Zec ou l'énigme de la peinture

 

Pascal Bonafoux, in "Zec,peintures, dessins, gravures", Somogy Editions d'Art, 2001.

C'est une fenêtre, une façade. C'est une table, un torchon ou une serviette, une boite de conserve. C'est une étreinte. Rien ne change. Les bras refermés, les objets humbles, banals, quotidiens posés sur une table, les pots de fleurs ou les bouteilles sur le rebord d'une fenêtre ouverte à demi gardent le silence.

Un silence indéchiffrable. Un silence troublé de je ne sais quelle inquiétude. Une manière de silence usé, las. Quelle peine, quelle douleur consolent, tentent de conjurer ces bras? Tout est joué. Trop tard. Restent ces traces désolées. Quelque chose qui serait une manière de regret, de remords, d'échec.

Ou il s'agit du temps. De son arrière-goût amer d'usure. Amertume résignée et presque sereine d'être résignée. Les crépis se sont écaillés. Un gangrène de salpêtre. Couleurs passées, couleurs salies. Est-ce si grave? Un crépis écorché découvre des briques, traits irréguliers qui dessinent des rides, une façade fripée, balafrée de la diagonale d'une ombre. C'est une feuille de papier journal qu'on a du coller derrière un carreau cassé. Qui se soucie de ce que l'article collé à la vitre a pu raconter, analyser, dénoncer peut-être? Reste une texte vain. Illisible. Affaire d'oubli. Affaire de malentendus. Comme sans doute ces hypothèses égrenées qui prétendent déchiffrer les formes d'une mélancolie... L'article, la colonne déchirée ne sont qu'une tache parmi d'autres...
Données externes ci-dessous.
(** Two holders and a replication factor of 2, so that the quorum is both. *)
Definition demo_pair : Server Node :=
  mkServer 2 0 {["dn1" := 1%positive; "dn2" := 2%positive]} {["bob" := 11%positive]} ∅
    {["b.txt" := {["dn1" := 1%positive; "dn2" := 2%positive]}]} {["b.txt" := 0]} 0 None demo_disk
    {[1%positive := mkNode true {["b.txt" := (0, [zero])]} [];
      2%positive := mkNode true {["b.txt" := (0, [zero])]} []]} [].

Definition demo_pair_updated : Server Node :=
  (propagateUpdateFile "b.txt" 0 "bob" [one] demo_pair).2.

Lemma read_your_update_witness :
  [one] = [one]
  /\ persistedVersionMap (getFileFromDataNode "b.txt" demo_pair_updated).2 !! "b.txt" = Some 1.
Proof.
  apply (read_your_update demo_pair "b.txt" 0 "bob" [one] 1 demo_pair_updated [one]).
  - exact I.
  - apply (bool_decide_unpack _). vm_compute. exact I.
  - vm_compute. discriminate.
  - vm_compute. reflexivity.
  - lia.
  - vm_compute. reflexivity.
Defined.

(** Three holders of [b.txt] at version 0; [dn2] and [dn3] refuse the first
    update, [dn1] the second. *)
Definition demo_flaky : Server Node :=
  let node answers := mkNode true {["b.txt" := (0, [])]} answers in
  mkServer 3 0 {["dn1" := 1%positive; "dn2" := 2%positive; "dn3" := 3%positive]} ∅ ∅
    {["b.txt" := {["dn1" := 1%positive; "dn2" := 2%positive; "dn3" := 3%positive]}]}
    {["b.txt" := 0]} 0 None demo_disk
    {[1%positive := node [true; false]; 2%positive := node [false]; 3%positive := node [false]]} [].

(** A refused update is not undone, and its version number is used again:
    a datanode that stored it answers later reads with it although another
    update was committed since.  Here the update to [zero] is refused, the one
    to [one] is committed as version 1, and the read returns [zero]. *)
Theorem refused_update_resurfaces :
  let first := propagateUpdateFile "b.txt" 0 "bob" [zero] demo_flaky in
  let second := propagateUpdateFile "b.txt" 0 "bob" [one] first.2 in
  first.1 = Done (Ok (-1)) /\ second.1 = Done (Ok 1)
  /\ (getFileFromDataNode "b.txt" second.2).1 = Done (Ok (true, [zero])).
Proof. vm_compute. repeat split. Qed.

(** An update of a file that no datanode holds is committed: with no
    holders the effective quorum is 0, the new version is recorded, the client
    is told so, and the data is nowhere: a read afterwards fails. *)
Theorem update_without_holders_commits {S} `{DataNodeSession S} (st : Server S) path seen origin data :
  dataNodeReplicationMap st !! path = None ->
  exists st', propagateUpdateFile path seen origin data st = (Done (Ok (nextVersion path seen st)), st')
    /\ sessions st' = sessions st
    /\ persistedVersionMap st' !! path = Some (nextVersion path seen st)
    /\ getFileFromDataNode path st' = (Done (Ok (false, [])), st').
Proof.
  intros Hnone. assert (holdersOf path st = ∅) as Hh by (unfold holdersOf; by rewrite Hnone).
  unfold propagateUpdateFile. rewrite !sbind_gets, Hh, map_entries_empty. cbn [fanout].
  rewrite (sbind_done (sret []) _ _ _ _ eq_refl). cbv zeta. rewrite sbind_gets.
  replace (Z.of_nat (length (ackedNodes [])) <? Z.min (quorum st) (Z.of_nat (length ([] : list (string * sid)))))
    with false by (symmetry; apply Z.ltb_ge; simpl; lia).
  unfold setVersionOnDisk, persistState. rewrite !sbind_modify. rewrite sbind_gets.
  rewrite (sbind_done _ _ _ _ _ (sendDelta_spec _ _ _ _ _)).
  rewrite (sbind_done _ _ _ _ _ (push_others_spec _ _ _ _)).
  eexists. split; [reflexivity|]. split_and!; [done|apply lookup_insert_eq|].
  unfold getFileFromDataNode. simpl. by rewrite Hnone.
Qed.

Lemma update_without_holders_commits_witness :
  exists st', propagateUpdateFile "ghost.txt" 4 "bob" [one] demo_created
      = (Done (Ok (nextVersion "ghost.txt" 4 demo_created)), st')
    /\ sessions st' = sessions demo_created
    /\ persistedVersionMap st' !! "ghost.txt" = Some (nextVersion "ghost.txt" 4 demo_created)
    /\ getFileFromDataNode "ghost.txt" st' = (Done (Ok (false, [])), st').
Proof.
  apply (update_without_holders_commits demo_created "ghost.txt" 4 "bob" [one]).
  vm_compute. reflexivity.
Defined.

(** ** Heartbeats *)

Section heartbeats.
Context {S : Type} `{Session S}.
Local Abbreviation St := (Server S).
Implicit Types st : St.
Une tache parmi d'autres...

Toile après toile, rien ne se dit, rien ne se raconte. Les symboles se taisent. Il n'est pas sûr que ce pain posé sur une table auprès d'une page de journal, cet autre sur une serviette dépliée, bordée de liserais rouges soient les signes de l'eucharistie. Les craquelures de la croûte, les anfractuosités de la mie, sont des taches comme les autres.

Des taches comme les autres...

Toile après toile, le silence indéchiffrable qui s'impose est celui de la peinture. De l'énigme qu'est la peinture. De l'énigme de la métaphore de la peinture. Cette tête qu'une main rabat vers une épaule est et n'est que quelques coups de pinceau. Les plis de ces linges jetés sur le dossier d'une chaise, de ces nappes déployées sur une table, sont et ne sont que lumières et ombres. Ces façades, ces fenêtres qu'angles et que rythmes. Et c'est le vert d'un chambranle qui ponctue un blanc assourdi d'ombre. Et ce sont les verts sombres de volets ourlés de grisaille dans un plan ocre, dégradé de roux, de rouille.

C'est la puissance de l'énigme nécessaire de la peinture qu'impose Zec.